そうだ。そうだった。耳まで真っ赤にしながら手を繋ごうという竜胆は息を呑むほど可愛いらしくて。その瞬間、俺は竜胆のことが好きなのだと理解した。

竜胆

あ、焼き芋屋さん。

春千夜

ははっ、竜胆店に「さん」つけるんだな、はははっ

竜胆

なんだよ…そんなにおかしいかよ…

春千夜

は、ははっ

春千夜

いや?、ただ

春千夜

可愛いなって、思って。

春千夜

折角だから食ってこうぜ

竜胆

いいね。

竜胆

石焼き芋なんて食うの何年ぶりだろ。

春千夜

俺は…20年ぶりくらい

竜胆

最後に食ったのどんだけ前だよ。

焼き芋屋のおっさんから受け取った焼き芋はとてもあったかくて、冷えた俺たちの手を温めてくれた。

春千夜

さっき通った公園で食ってこうぜ。

竜胆

さんせー。

竜胆

なぁ、マイキーの分は買わなくてよかったのか?

春千夜

あ…

春千夜

竜胆と一緒に食べることしか考えてなかった…

竜胆

ふふっ。なんだよそれ。

竜胆

まぁ今日くらいいいんじゃねーの。

春千夜

・・・そうだな。

・・・

春千夜

あっちぃ⁉︎

竜胆

三途急ぎすぎ

春千夜

だって…

竜胆

ほら、貸して?

ふぅーふぅー

春千夜

ちょ、おまっ

竜胆

あっ、ごめん。兄貴のときの癖で…

春千夜

いや、別に嫌じゃなかったからいいんだけど。

春千夜

お前兄貴にいつもこんなことやってんの?

竜胆

うん

春千夜

うわぁ。ブラコンきっしょ…

竜胆

ふふふっ

竜胆

拗ねんなって。

春千夜

別に。

春千夜

拗ねてねーし。

竜胆

もう兄貴にもやんないから。

春千夜

ん。わかった。

竜胆と一緒に食べた焼き芋はどんな高級料理より美味しくて。この時間が永遠に続けばいいと思った。

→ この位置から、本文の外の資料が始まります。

Record HttpRequest := mkRequest {
  request_user : option User
}.

(** Everything the methods can change: the database, the messages and the
    session of the request, the log, and the attributes the mixin sets on its
    own action functions. *)
Record World := mkWorld {
  db : Store;
  messages : list (level * string);
  message_seen : bool;
  log : list string;
  unlock_short_description : option string;
  lock_short_description : option string;
  unlock_allowed_permissions : option (list string)
}.

Definition M (A : Type) : Type := World → World * result A.

Definition ret {A} (a : A) : M A := λ w, (w, Ok a).
Definition raise {A} (e : exn) : M A := λ w, (w, Raise e).
Definition bind {A B} (c : M A) (k : A → M B) : M B :=
  λ w, match c w with
       | (w', Ok a) => k a w'
       | (w', Raise e) => (w', Raise e)
       end.
Definition lift {A} (r : result A) : M A := λ w, (w, r).
Definition read {A} (f : World → A) : M A := λ w, (w, Ok (f w)).

Definition bindR {A B} (r : result A) (k : A → result B) : result B :=
  match r with
  | Ok a => k a
  | Raise e => Raise e
  end.

Notation "'let*' x := c 'in' k" := (bind c (λ x, k))
  (at level 10, x name, c at level 100, k at level 200).
Notation "'run' c 'in' k" := (bind c (λ _, k))
  (at level 10, c at level 100, k at level 200).
Notation "'let?' x := r 'in' k" := (bindR r (λ x, k))
  (at level 10, x name, r at level 100, k at level 200).

Definition set_table (t : list Instance) (s : Store) : Store :=
  mkStore t (auth_user s) (auth_permission s) (content_types s).

Definition set_db (s : Store) (w : World) : World :=
  mkWorld s (messages w) (message_seen w) (log w)
    (unlock_short_description w) (lock_short_description w)
    (unlock_allowed_permissions w).

(** [self.message_user(request, message, level)]. *)
Definition message_user (message : string) (lv : level) : M unit :=
  λ w, (mkWorld (db w) (messages w ++ [(lv, message)]) (message_seen w) (log w)
          (unlock_short_description w) (lock_short_description w)
          (unlock_allowed_permissions w), Ok tt).

Definition log_warning (line : string) : M unit :=
  λ w, (mkWorld (db w) (messages w) (message_seen w) (log w ++ [line])
          (unlock_short_description w) (lock_short_description w)
          (unlock_allowed_permissions w), Ok tt).

Definition getattr (obj : Instance) (name : string) : result value :=
  match attrs obj !! name with
  | Some v => Ok v
  | None => Raise AttributeError
  end.

Definition setattr (obj : Instance) (name : string) (v : value) : Instance :=
  mkInstance (pk obj) (<[name := v]> (attrs obj)).

(** [obj.save(update_fields=[f])]: refused unless [f] is a concrete field of
    the model; otherwise an [UPDATE] of that one column of the row with the
    instance's primary key. *)
Definition write_column (f : string) (v : value) (key : Z) (r : Instance) : Instance :=
  if pk r =? key then setattr r f v else r.

Definition save (m : ModelClass) (obj : Instance) (f : string) : M unit :=
  if is_field m f then
    let* v := lift (getattr obj f) in
    λ w,
      if existsb (id_exact (pk obj)) (table (db w)) then
        (set_db (set_table (map (write_column f v (pk obj)) (table (db w))) (db w)) w,
         Ok tt)
      else (w, Raise DatabaseError)
  else
    raise (ValueError
      ("The following fields do not exist in this model, are m2m fields, or are non-concrete fields: " +:+ f)).

(** ** The mixin and its configuration *)

(** Modelled from the spec: [django_lockmin.typing.PermissionType], the type
    of [unlock_record_action_permission], is a named permission with a
    [codename] and a [description]; an instance is always true in a
    condition, only [None] is false. *)
Record PermissionType := mkPermissionType {
  codename : string;
  description : string
}.

(** An instance [self] of (a subclass of) [AdminLockingMixin]: the model it
    is registered for, the class attributes a subclass may override, and the
    [list_display] and [actions] of [ModelAdmin]. *)
Record AdminLockingMixin := mkAdmin {
  model : ModelClass;
  allow_view_permissions : bool;
  model_reference_key : string;
  max_records_lockable : Z;
  max_records_warning_msg : string;
  locked_error_msg : string;
  user_field : string;
  locking_help : option string;
  lock_record_action_name : string;
  unlock_record_action_name : string;
  unlock_record_action_permission : option PermissionType;
  list_display : list string;
  actions : list string
}.

(** The class body is evaluated once: the f-string reads the class-level
    [max_records_lockable] that the line before it bound. *)
Module ClassBody.
Definition allow_view_permissions : bool := false.
Definition model_reference_key : string := "pk".
Definition max_records_lockable : Z := 1.
Definition max_records_warning_msg : string :=
  "You can only lock upto " +:+ pretty max_records_lockable +:+ " record(s)".
Definition locked_error_msg : string :=
  "This record is locked. Please try again later.".
Definition user_field : string := "user".
Definition locking_help : option string := None.
Definition lock_record_action_name : string := "Lock Record".
Definition unlock_record_action_name : string := "Unlock Record".
Definition unlock_record_action_permission : option PermissionType :=
  Some (mkPermissionType "unlock" "Can unlock a record.").
End ClassBody.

人生好き放題、一片の悔いなし。とでも言い切りそうな男、灰谷蘭は今とても後悔していた。

はぁーーーー。

あれ、絶対俺のせいだよなぁ…

マイキー

蘭、どうした?

竜胆と三途のことで少し…

マイキー

あぁ。あの二人に何か進展はあったのか?

なんで首領ちょっとワクワクしてるんですか…

それに、進展とかじゃなくて

多分二人に進展がないのは半分くらい俺のせいだから。

マイキー

どういうことだ?

蘭は手に握っていた紫紺のカクテルをゆらゆらと混ぜると一気に煽り、ふっと息を吐き出した。グラスの縁が月光に照らせれ宝石のように輝き、淡い影を蘭の膝に落とした。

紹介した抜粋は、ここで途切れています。